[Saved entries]
────────────────
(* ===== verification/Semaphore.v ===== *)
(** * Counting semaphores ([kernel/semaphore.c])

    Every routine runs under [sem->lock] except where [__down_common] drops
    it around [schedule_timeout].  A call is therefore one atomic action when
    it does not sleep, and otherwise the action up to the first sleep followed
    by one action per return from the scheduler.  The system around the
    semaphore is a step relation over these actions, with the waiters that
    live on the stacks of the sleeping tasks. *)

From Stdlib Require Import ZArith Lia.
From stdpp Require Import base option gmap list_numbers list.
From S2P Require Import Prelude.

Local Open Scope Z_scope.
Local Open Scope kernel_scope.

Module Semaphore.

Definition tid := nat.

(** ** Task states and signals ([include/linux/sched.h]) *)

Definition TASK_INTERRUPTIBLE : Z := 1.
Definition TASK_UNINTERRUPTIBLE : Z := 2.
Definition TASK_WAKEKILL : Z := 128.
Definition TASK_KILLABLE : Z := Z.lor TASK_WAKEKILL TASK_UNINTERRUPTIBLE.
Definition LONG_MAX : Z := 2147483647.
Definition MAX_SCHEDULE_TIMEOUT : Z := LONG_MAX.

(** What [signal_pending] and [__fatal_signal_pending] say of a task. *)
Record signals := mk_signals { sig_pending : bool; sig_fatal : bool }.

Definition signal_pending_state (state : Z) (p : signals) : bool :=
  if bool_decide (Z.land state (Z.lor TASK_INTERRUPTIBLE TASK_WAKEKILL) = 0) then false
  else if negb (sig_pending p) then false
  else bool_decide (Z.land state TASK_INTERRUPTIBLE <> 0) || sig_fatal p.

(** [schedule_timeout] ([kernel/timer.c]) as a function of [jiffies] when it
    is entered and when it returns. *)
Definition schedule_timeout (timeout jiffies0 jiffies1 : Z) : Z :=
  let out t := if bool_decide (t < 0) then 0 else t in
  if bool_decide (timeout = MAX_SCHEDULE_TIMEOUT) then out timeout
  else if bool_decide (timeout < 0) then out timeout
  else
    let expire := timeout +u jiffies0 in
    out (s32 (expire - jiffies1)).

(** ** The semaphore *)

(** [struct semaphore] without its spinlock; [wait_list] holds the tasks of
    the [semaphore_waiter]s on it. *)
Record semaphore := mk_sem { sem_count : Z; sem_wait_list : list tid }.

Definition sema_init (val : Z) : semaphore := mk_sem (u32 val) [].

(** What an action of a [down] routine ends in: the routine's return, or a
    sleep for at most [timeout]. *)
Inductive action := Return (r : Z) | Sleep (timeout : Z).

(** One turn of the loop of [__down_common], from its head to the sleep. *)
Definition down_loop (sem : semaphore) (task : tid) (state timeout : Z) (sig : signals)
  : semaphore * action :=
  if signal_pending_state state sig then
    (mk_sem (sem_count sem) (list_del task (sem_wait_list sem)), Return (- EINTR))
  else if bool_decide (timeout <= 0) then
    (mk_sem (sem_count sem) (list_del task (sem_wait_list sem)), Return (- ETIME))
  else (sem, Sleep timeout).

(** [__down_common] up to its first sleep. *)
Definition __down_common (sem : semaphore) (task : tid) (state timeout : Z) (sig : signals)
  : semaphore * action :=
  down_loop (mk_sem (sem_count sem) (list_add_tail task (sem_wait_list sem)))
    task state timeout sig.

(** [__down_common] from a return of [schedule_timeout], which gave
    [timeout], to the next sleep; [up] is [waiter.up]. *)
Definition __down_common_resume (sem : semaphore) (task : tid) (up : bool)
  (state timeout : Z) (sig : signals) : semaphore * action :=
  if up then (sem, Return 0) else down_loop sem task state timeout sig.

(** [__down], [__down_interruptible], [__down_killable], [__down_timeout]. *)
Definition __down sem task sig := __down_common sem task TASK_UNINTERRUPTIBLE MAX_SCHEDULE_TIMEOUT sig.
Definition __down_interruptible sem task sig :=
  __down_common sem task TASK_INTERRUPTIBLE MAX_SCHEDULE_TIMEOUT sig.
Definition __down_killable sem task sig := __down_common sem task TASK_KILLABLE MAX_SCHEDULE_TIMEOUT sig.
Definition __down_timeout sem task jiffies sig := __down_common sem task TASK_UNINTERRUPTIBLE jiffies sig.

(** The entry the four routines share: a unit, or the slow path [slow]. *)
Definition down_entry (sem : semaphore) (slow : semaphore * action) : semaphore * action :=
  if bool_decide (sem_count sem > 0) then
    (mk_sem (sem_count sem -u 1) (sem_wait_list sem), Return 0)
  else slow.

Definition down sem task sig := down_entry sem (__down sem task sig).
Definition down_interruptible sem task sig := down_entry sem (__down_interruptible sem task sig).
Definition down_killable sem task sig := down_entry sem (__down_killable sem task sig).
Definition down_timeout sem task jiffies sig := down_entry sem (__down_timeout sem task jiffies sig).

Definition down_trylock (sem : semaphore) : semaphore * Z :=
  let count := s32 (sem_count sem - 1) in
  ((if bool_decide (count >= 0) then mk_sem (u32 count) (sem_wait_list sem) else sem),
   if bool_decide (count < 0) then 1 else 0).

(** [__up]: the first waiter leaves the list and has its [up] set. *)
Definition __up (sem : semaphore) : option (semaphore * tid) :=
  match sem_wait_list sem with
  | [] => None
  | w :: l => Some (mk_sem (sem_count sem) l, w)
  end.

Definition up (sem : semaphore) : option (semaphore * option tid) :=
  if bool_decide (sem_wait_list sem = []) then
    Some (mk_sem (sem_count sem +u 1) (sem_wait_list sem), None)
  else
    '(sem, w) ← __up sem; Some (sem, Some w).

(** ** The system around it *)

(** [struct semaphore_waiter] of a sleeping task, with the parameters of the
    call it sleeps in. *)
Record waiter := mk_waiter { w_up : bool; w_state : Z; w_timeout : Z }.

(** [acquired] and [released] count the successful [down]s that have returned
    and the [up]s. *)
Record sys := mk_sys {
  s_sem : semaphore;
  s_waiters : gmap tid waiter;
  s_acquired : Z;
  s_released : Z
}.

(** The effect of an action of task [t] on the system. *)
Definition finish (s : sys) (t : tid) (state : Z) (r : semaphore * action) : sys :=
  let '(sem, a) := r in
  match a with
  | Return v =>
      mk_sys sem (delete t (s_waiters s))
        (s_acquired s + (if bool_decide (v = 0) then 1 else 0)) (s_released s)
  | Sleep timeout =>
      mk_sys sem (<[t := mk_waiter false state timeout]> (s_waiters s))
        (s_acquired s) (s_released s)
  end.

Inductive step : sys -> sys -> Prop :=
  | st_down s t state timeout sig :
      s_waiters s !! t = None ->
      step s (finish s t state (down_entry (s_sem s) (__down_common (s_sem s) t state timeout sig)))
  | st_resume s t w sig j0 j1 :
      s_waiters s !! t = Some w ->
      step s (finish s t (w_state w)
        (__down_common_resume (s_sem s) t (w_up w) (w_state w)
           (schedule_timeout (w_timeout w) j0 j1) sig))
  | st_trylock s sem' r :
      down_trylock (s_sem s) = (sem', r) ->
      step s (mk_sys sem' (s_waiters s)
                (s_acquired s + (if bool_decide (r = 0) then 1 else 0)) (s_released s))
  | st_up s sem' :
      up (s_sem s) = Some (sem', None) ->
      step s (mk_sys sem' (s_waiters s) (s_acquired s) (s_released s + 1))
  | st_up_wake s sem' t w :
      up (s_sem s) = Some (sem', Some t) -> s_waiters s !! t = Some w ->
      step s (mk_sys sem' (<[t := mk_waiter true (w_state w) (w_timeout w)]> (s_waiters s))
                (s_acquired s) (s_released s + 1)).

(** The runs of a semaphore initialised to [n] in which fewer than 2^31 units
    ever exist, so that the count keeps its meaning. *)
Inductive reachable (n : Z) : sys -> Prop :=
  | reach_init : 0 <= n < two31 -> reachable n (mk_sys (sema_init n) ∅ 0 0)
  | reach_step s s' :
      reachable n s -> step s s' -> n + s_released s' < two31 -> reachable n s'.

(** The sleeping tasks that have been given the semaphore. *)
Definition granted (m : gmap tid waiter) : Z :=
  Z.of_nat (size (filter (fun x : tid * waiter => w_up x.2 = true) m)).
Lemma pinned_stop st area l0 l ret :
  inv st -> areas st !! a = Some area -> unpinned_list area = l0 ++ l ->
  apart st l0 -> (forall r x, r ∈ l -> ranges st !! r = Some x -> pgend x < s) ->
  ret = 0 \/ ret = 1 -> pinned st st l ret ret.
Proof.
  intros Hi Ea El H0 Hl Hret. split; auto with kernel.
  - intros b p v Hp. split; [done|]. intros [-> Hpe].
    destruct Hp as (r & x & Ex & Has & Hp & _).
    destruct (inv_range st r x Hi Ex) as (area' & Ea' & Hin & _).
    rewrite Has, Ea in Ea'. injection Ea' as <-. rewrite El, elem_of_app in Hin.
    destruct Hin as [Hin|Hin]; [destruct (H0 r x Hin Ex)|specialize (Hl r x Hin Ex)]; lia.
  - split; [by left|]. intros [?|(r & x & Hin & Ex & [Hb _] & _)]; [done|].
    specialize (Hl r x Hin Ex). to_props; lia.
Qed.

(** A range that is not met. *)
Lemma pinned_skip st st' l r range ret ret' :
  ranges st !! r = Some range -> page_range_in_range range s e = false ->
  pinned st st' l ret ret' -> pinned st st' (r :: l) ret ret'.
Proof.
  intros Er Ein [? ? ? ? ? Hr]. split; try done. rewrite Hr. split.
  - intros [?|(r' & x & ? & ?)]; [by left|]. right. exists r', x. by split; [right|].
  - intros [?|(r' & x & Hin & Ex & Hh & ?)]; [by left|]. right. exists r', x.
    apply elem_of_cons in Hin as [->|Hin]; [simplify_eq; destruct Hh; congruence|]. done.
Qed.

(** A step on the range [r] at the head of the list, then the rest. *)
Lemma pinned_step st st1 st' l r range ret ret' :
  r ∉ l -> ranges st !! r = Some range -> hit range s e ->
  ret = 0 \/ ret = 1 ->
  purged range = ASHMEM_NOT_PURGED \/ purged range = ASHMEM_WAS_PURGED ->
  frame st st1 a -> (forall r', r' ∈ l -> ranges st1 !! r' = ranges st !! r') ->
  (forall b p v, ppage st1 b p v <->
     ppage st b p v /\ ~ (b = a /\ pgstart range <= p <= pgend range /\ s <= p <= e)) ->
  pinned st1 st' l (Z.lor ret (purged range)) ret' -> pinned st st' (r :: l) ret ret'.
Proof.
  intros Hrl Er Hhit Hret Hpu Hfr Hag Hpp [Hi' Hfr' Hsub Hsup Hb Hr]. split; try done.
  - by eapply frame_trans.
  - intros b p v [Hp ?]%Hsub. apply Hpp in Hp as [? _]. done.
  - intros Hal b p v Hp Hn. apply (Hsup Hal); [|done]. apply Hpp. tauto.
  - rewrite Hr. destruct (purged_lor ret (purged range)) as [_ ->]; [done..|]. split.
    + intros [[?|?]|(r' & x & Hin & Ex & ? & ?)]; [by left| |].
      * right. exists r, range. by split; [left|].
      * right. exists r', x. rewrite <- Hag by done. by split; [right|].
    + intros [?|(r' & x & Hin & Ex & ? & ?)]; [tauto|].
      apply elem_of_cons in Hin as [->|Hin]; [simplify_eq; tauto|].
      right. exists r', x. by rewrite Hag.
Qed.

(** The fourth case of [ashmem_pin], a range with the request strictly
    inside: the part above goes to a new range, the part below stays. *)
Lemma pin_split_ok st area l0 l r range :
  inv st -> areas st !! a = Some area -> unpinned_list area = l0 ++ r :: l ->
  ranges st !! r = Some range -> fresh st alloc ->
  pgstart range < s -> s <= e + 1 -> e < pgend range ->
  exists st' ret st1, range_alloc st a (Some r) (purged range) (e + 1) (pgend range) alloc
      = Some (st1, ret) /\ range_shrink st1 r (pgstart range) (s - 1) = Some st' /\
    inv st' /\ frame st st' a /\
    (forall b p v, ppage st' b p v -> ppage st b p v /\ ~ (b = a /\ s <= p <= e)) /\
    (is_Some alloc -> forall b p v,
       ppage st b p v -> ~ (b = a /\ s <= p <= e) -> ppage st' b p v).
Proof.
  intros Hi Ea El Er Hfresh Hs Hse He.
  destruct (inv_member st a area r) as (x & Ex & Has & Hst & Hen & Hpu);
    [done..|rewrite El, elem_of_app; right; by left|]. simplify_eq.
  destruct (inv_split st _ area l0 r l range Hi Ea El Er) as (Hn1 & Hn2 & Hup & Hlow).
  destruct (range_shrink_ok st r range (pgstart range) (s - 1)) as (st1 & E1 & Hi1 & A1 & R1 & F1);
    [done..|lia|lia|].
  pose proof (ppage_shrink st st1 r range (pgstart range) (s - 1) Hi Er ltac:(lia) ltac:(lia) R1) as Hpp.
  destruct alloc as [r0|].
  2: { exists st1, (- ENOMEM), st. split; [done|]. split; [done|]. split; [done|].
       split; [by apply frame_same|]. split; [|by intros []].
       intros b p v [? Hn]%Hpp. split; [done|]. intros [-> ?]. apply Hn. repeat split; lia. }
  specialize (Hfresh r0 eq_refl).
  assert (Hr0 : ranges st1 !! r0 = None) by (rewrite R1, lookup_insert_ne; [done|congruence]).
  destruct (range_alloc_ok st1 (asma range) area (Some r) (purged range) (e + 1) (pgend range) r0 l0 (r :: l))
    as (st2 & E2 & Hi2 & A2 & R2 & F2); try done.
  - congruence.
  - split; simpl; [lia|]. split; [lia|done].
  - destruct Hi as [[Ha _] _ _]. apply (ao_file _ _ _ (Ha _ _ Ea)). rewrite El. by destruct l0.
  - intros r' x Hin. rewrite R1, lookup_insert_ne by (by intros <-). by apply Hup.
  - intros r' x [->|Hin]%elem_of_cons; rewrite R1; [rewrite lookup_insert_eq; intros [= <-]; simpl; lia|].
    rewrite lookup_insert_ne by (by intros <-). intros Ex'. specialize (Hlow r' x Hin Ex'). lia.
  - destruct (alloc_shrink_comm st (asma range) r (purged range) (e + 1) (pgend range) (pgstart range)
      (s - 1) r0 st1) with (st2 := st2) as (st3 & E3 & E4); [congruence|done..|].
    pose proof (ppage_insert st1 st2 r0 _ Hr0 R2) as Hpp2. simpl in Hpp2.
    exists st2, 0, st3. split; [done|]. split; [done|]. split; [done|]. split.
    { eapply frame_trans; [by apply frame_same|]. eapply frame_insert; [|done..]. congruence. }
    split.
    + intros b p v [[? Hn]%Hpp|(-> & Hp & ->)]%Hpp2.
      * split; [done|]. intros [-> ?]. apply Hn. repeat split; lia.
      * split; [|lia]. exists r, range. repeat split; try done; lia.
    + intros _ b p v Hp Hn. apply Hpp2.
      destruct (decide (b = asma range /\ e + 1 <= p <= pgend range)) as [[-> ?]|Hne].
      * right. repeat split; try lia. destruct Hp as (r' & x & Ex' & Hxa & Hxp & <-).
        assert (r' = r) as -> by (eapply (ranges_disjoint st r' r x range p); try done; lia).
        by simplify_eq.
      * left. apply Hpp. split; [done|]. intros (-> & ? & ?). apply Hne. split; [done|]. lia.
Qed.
────────────────
WHAT THE EXERCISE ASKS -> The lines to retype run from the start of the entries through the line containing "by one action"; reproduce them exactly and add nothing.

OUTPUT ->
(* ===== verification/Semaphore.v ===== *)
(** * Counting semaphores ([kernel/semaphore.c])

    Every routine runs under [sem->lock] except where [__down_common] drops
    it around [schedule_timeout].  A call is therefore one atomic action when
    it does not sleep, and otherwise the action up to the first sleep followed
    by one action per return from the scheduler.  The system around the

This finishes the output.